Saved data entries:

◆ ◆ ◆ ◆ ◆ ◆ ◆

(* ===== verification/Compare.v ===== *)
(** * Three-way comparators

    The version comparators of the analyzer return -1, 0 or 1.  A comparator is
    [Ordered] when it is a total preorder read that way; the combinators the
    code is built from (pull back along a key, compare in turn, compare lists
    up to the first difference, padded or not) keep it one. *)

From S2P Require Import Prelude PyText.
From stdpp Require Import base list strings numbers.
From Stdlib Require Import ZArith Lia.

#[local] Open Scope Z_scope.

Class Ordered {A} (cmp : A -> A -> Z) : Prop := {
  cmp_range a b : cmp a b = -1 \/ cmp a b = 0 \/ cmp a b = 1;
  cmp_flip a b : cmp b a = - cmp a b;
  cmp_trans a b c : cmp a b <= 0 -> cmp b c <= 0 -> cmp a c <= 0;
}.

Section OrderedFacts.
Context {A} (cmp : A -> A -> Z) `{!Ordered cmp}.

Lemma cmp_refl a : cmp a a = 0.
Proof. pose proof (cmp_flip a a). lia. Qed.

Lemma cmp_eq_l a b c : cmp a b = 0 -> cmp a c = cmp b c.
Proof.
  intros Hab. pose proof (cmp_flip a b). pose proof (cmp_flip a c). pose proof (cmp_flip b c).
  pose proof (cmp_trans a b c). pose proof (cmp_trans b a c).
  pose proof (cmp_trans c a b). pose proof (cmp_trans c b a).
  destruct (cmp_range a c) as [?|[?|?]], (cmp_range b c) as [?|[?|?]]; lia.
Qed.

Lemma cmp_eq_r a b c : cmp a b = 0 -> cmp c a = cmp c b.
Proof. intros Hab. rewrite (cmp_flip a c), (cmp_flip b c). by rewrite (cmp_eq_l a b c). Qed.

Lemma cmp_lt_trans a b c : cmp a b = -1 -> cmp b c <= 0 -> cmp a c = -1.
Proof.
  intros Hab Hbc. pose proof (cmp_trans a b c). pose proof (cmp_flip a c).
  destruct (cmp_range a c) as [?|[?|?]]; [done| |lia].
  pose proof (cmp_eq_l a c b). pose proof (cmp_flip b c).
  assert (cmp a b = cmp c b) by auto. lia.
Qed.
End OrderedFacts.

(** ** Base comparators: [0 if x == y else (-1 if x < y else 1)] *)

Definition cmp_Z (x y : Z) : Z := if x =? y then 0 else if x <? y then -1 else 1.

#[export] Instance cmp_Z_ordered : Ordered cmp_Z.
Proof. split; intros; unfold cmp_Z in *; repeat case_match; lia. Qed.

(** Python's order on strings: by code point, a prefix first. *)
Fixpoint str_ltb (a b : str) : bool :=
  match a, b with
  | _, [] => false
  | [], _ :: _ => true
  | x :: a', y :: b' => (x <? y)%N || ((x =? y)%N && str_ltb a' b')
  end.

Lemma str_ltb_irrefl a : str_ltb a a = false.
Proof. induction a as [|x a IH]; [done|]. cbn. by rewrite N.ltb_irrefl, N.eqb_refl. Qed.

Lemma str_ltb_trans a b c : str_ltb a b = true -> str_ltb b c = true -> str_ltb a c = true.
Proof.
  revert b c. induction a as [|x a IH]; intros [|y b] [|z c]; cbn; try done.
  rewrite !orb_true_iff, !andb_true_iff, !N.ltb_lt, !N.eqb_eq. intros [?|[-> ?]] [?|[-> ?]]; [left; lia|by left|by left|right].
  split; [done|]. by eapply IH.
Qed.

Lemma str_ltb_asym a b : str_ltb a b = true -> str_ltb b a = false.
Proof.
  intros Hab. destruct (str_ltb b a) eqn:E; [|done]. pose proof (str_ltb_trans _ _ _ Hab E) as H. by rewrite str_ltb_irrefl in H.
Qed.

Lemma str_ltb_nlt_trans a b c : str_ltb b a = false -> str_ltb c b = false -> str_ltb c a = false.
Proof.
  revert b c. induction a as [|x a IH]; intros [|y b] [|z c]; cbn; try done.
  rewrite !orb_false_iff, !andb_false_iff, !N.ltb_ge, !N.eqb_neq. intros [? H1] [? H2]. split; [lia|].
  destruct (decide (z = x)) as [->|]; [right|by left]. destruct H1; [lia|]. destruct H2; [lia|]. by eapply IH.
Qed.

Definition str_eqb (a b : str) : bool := bool_decide (a = b).

Definition cmp_str (a b : str) : Z := if str_eqb a b then 0 else if str_ltb a b then -1 else 1.

(** ** Combinators *)

Definition cmp_on {A B} (f : A -> B) (cmp : B -> B -> Z) (x y : A) : Z := cmp (f x) (f y).

Definition cmp_then (c d : Z) : Z := if c =? 0 then d else c.

Definition cmp_pair {A B} (ca : A -> A -> Z) (cb : B -> B -> Z) (x y : A * B) : Z :=
  cmp_then (ca x.1 y.1) (cb x.2 y.2).

(** Up to the first difference; a proper prefix is smaller. *)
Fixpoint cmp_lex {A} (cmp : A -> A -> Z) (xs ys : list A) : Z :=
  match xs, ys with
  | [], [] => 0
  | [], _ => -1
  | _, [] => 1
  | x :: xs', y :: ys' => cmp_then (cmp x y) (cmp_lex cmp xs' ys')
  end.

(** Up to the first difference, the shorter list continued with [d]. *)
Fixpoint cmp_pad_nil {A} (d : A) (cmp : A -> A -> Z) (ys : list A) : Z :=
  match ys with
  | [] => 0
  | y :: ys' => cmp_then (cmp d y) (cmp_pad_nil d cmp ys')
  end.

Fixpoint cmp_pad {A} (d : A) (cmp : A -> A -> Z) (xs ys : list A) : Z :=
  match xs, ys with
  | [], _ => cmp_pad_nil d cmp ys
  | x :: xs', [] => cmp_then (cmp x d) (cmp_pad d cmp xs' [])
  | x :: xs', y :: ys' => cmp_then (cmp x y) (cmp_pad d cmp xs' ys')
  end.

#[export] Instance cmp_on_ordered {A B} (f : A -> B) cmp `{!Ordered cmp} : Ordered (cmp_on f cmp).
Proof.
  split; intros; unfold cmp_on in *; [apply cmp_range|apply cmp_flip|by eapply cmp_trans].
Qed.

Section Then.
Context {A B} (ca : A -> A -> Z) (cb : B -> B -> Z) `{!Ordered ca}.

(** One lexicographic step: only the second comparator's laws at these points
    are needed, so that it serves recursive comparators. *)
Lemma then_range x y c : (c = -1 \/ c = 0 \/ c = 1) ->
  cmp_then (ca x y) c = -1 \/ cmp_then (ca x y) c = 0 \/ cmp_then (ca x y) c = 1.
Proof. unfold cmp_then. pose proof (cmp_range x y). case_match; lia. Qed.

Lemma then_flip x y c c' : c' = - c -> cmp_then (ca y x) c' = - cmp_then (ca x y) c.
Proof. unfold cmp_then. pose proof (cmp_flip x y). repeat case_match; lia. Qed.

Lemma then_trans x y z c1 c2 c3 :
  (c1 <= 0 -> c2 <= 0 -> c3 <= 0) ->
  cmp_then (ca x y) c1 <= 0 -> cmp_then (ca y z) c2 <= 0 -> cmp_then (ca x z) c3 <= 0.
Proof.
  unfold cmp_then. intros Hc.
  destruct (ca x y =? 0) eqn:E1, (ca y z =? 0) eqn:E2; intros H1 H2.
  - rewrite (cmp_eq_l ca x y z) by lia. rewrite E2. auto.
  - rewrite (cmp_eq_l ca x y z) by lia. rewrite E2. lia.
  - rewrite <-(cmp_eq_r ca y z x) by lia. rewrite E1. lia.
  - assert (ca x z = -1) as ->; [|done].
    destruct (cmp_range x y) as [?|[?|?]]; [|lia|lia]. by eapply (cmp_lt_trans ca x y z).
Qed.
End Then.

#[export] Instance cmp_pair_ordered {A B} (ca : A -> A -> Z) (cb : B -> B -> Z)
  `{!Ordered ca} `{!Ordered cb} : Ordered (cmp_pair ca cb).
Proof.
  split; intros; unfold cmp_pair in *.
  - apply then_range; [done|]. apply cmp_range.
  - apply then_flip; [done|]. apply cmp_flip.
  - eapply (then_trans ca); [apply cmp_trans|done|done].
Qed.

#[export] Instance cmp_lex_ordered {A} (cmp : A -> A -> Z) `{!Ordered cmp} : Ordered (cmp_lex cmp).
Proof.
  split.
  - intros xs. induction xs as [|x xs IH]; intros [|y ys]; simpl; try lia. by apply then_range.
  - intros xs. induction xs as [|x xs IH]; intros [|y ys]; simpl; try lia. by apply then_flip.
  - intros xs. induction xs as [|x xs IH]; intros [|y ys] [|z zs]; simpl; try lia.
    apply then_trans; [done|]. apply IH.
Qed.

Lemma cmp_pad_cons {A} (d : A) (cmp : A -> A -> Z) `{!Ordered cmp} xs ys :
  cmp_pad d cmp xs ys =
    cmp_then (cmp (default d (hd_error xs)) (default d (hd_error ys))) (cmp_pad d cmp (tail xs) (tail ys)).
Proof.
  destruct xs as [|x xs], ys as [|y ys]; simpl; try done.
  unfold cmp_then. by rewrite (cmp_refl cmp d).
Qed.

#[export] Instance cmp_pad_ordered {A} (d : A) (cmp : A -> A -> Z) `{!Ordered cmp} :
  Ordered (cmp_pad d cmp).
Proof.
  assert (Hind : forall P : list A -> list A -> Prop, P [] [] ->
    (forall xs ys, P (tail xs) (tail ys) -> P xs ys) -> forall xs ys, P xs ys).
  { intros P H0 HS xs ys. remember (length xs + length ys)%nat as n eqn:Hn.
    revert xs ys Hn. induction n as [n IH] using lt_wf_ind. intros [|x xs] [|y ys] ->; [done|..];
      apply HS; (eapply IH; [|done]); simpl; lia. }
  split.
  - apply (Hind (fun xs ys => cmp_pad d cmp xs ys = -1 \/ cmp_pad d cmp xs ys = 0 \/ cmp_pad d cmp xs ys = 1)); [by right; left|].
    intros xs ys IH. rewrite !(cmp_pad_cons _ _ xs ys). by apply then_range.
  - apply (Hind (fun xs ys => cmp_pad d cmp ys xs = - cmp_pad d cmp xs ys)); [done|].
    intros xs ys IH. rewrite (cmp_pad_cons _ _ xs ys), (cmp_pad_cons _ _ ys xs). by apply then_flip.
  - intros xs ys zs. remember (length xs + length ys + length zs)%nat as n eqn:Hn.
    revert xs ys zs Hn. induction n as [n IH] using lt_wf_ind. intros xs ys zs ->.
    destruct (decide (xs = [] /\ ys = [] /\ zs = [])) as [(-> & -> & ->)|Hne]; [done|].
    rewrite (cmp_pad_cons _ _ xs ys), (cmp_pad_cons _ _ ys zs), (cmp_pad_cons _ _ xs zs).
    apply (then_trans cmp). eapply IH; [|done].
    destruct xs, ys, zs; simpl; try lia. by exfalso; apply Hne.
Qed.

(** [cmp_str] is the lexicographic order of the code points. *)
Lemma cmp_str_lex a b : cmp_str a b = cmp_lex (cmp_on Z.of_N cmp_Z) a b.
Proof.
  unfold cmp_str, str_eqb. revert b. induction a as [|x a IH]; intros [|y b]; simpl; try done.
  specialize (IH b). unfold cmp_on, cmp_then, cmp_Z in *.
  destruct (N.compare_spec x y) as [->|Hl|Hl].
  - rewrite Z.eqb_refl, N.ltb_irrefl, N.eqb_refl. simpl. rewrite <-IH.
    repeat case_bool_decide; congruence.
  - assert (Hne : x <> y) by lia.
    rewrite (proj2 (N.ltb_lt x y)), (proj2 (Z.eqb_neq (Z.of_N x) (Z.of_N y))),
      (proj2 (Z.ltb_lt (Z.of_N x) (Z.of_N y))) by lia. simpl.
    rewrite bool_decide_false by congruence. done.
  - assert (Hne : x <> y) by lia.
    rewrite (proj2 (N.ltb_ge x y)), (proj2 (Z.eqb_neq (Z.of_N x) (Z.of_N y))),
      (proj2 (Z.ltb_ge (Z.of_N x) (Z.of_N y))), (proj2 (N.eqb_neq x y)) by lia. simpl.
    rewrite bool_decide_false by congruence. done.
Qed.

#[export] Instance cmp_str_ordered : Ordered cmp_str.
Proof.
  assert (H : Ordered (cmp_lex (cmp_on Z.of_N cmp_Z))) by apply _.
  split; intros *; rewrite !cmp_str_lex; [apply cmp_range|apply cmp_flip|apply cmp_trans].
Qed.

◆ ◆ ◆ ◆ ◆ ◆ ◆

ACTION ITEM:
Set down, from the entries above, exactly the lines from the one with "Proof. unfold cmp_then. pose proof (cmp_range" up to and including the one with "lia. by apply then_flip.", and no other lines.

YOUR SOLUTION:
Proof. unfold cmp_then. pose proof (cmp_range x y). case_match; lia. Qed.

Lemma then_flip x y c c' : c' = - c -> cmp_then (ca y x) c' = - cmp_then (ca x y) c.
Proof. unfold cmp_then. pose proof (cmp_flip x y). repeat case_match; lia. Qed.

Lemma then_trans x y z c1 c2 c3 :
  (c1 <= 0 -> c2 <= 0 -> c3 <= 0) ->
  cmp_then (ca x y) c1 <= 0 -> cmp_then (ca y z) c2 <= 0 -> cmp_then (ca x z) c3 <= 0.
Proof.
  unfold cmp_then. intros Hc.
  destruct (ca x y =? 0) eqn:E1, (ca y z =? 0) eqn:E2; intros H1 H2.
  - rewrite (cmp_eq_l ca x y z) by lia. rewrite E2. auto.
  - rewrite (cmp_eq_l ca x y z) by lia. rewrite E2. lia.
  - rewrite <-(cmp_eq_r ca y z x) by lia. rewrite E1. lia.
  - assert (ca x z = -1) as ->; [|done].
    destruct (cmp_range x y) as [?|[?|?]]; [|lia|lia]. by eapply (cmp_lt_trans ca x y z).
Qed.
End Then.

#[export] Instance cmp_pair_ordered {A B} (ca : A -> A -> Z) (cb : B -> B -> Z)
  `{!Ordered ca} `{!Ordered cb} : Ordered (cmp_pair ca cb).
Proof.
  split; intros; unfold cmp_pair in *.
  - apply then_range; [done|]. apply cmp_range.
  - apply then_flip; [done|]. apply cmp_flip.
  - eapply (then_trans ca); [apply cmp_trans|done|done].
Qed.

#[export] Instance cmp_lex_ordered {A} (cmp : A -> A -> Z) `{!Ordered cmp} : Ordered (cmp_lex cmp).
Proof.
  split.
  - intros xs. induction xs as [|x xs IH]; intros [|y ys]; simpl; try lia. by apply then_range.
  - intros xs. induction xs as [|x xs IH]; intros [|y ys]; simpl; try lia. by apply then_flip.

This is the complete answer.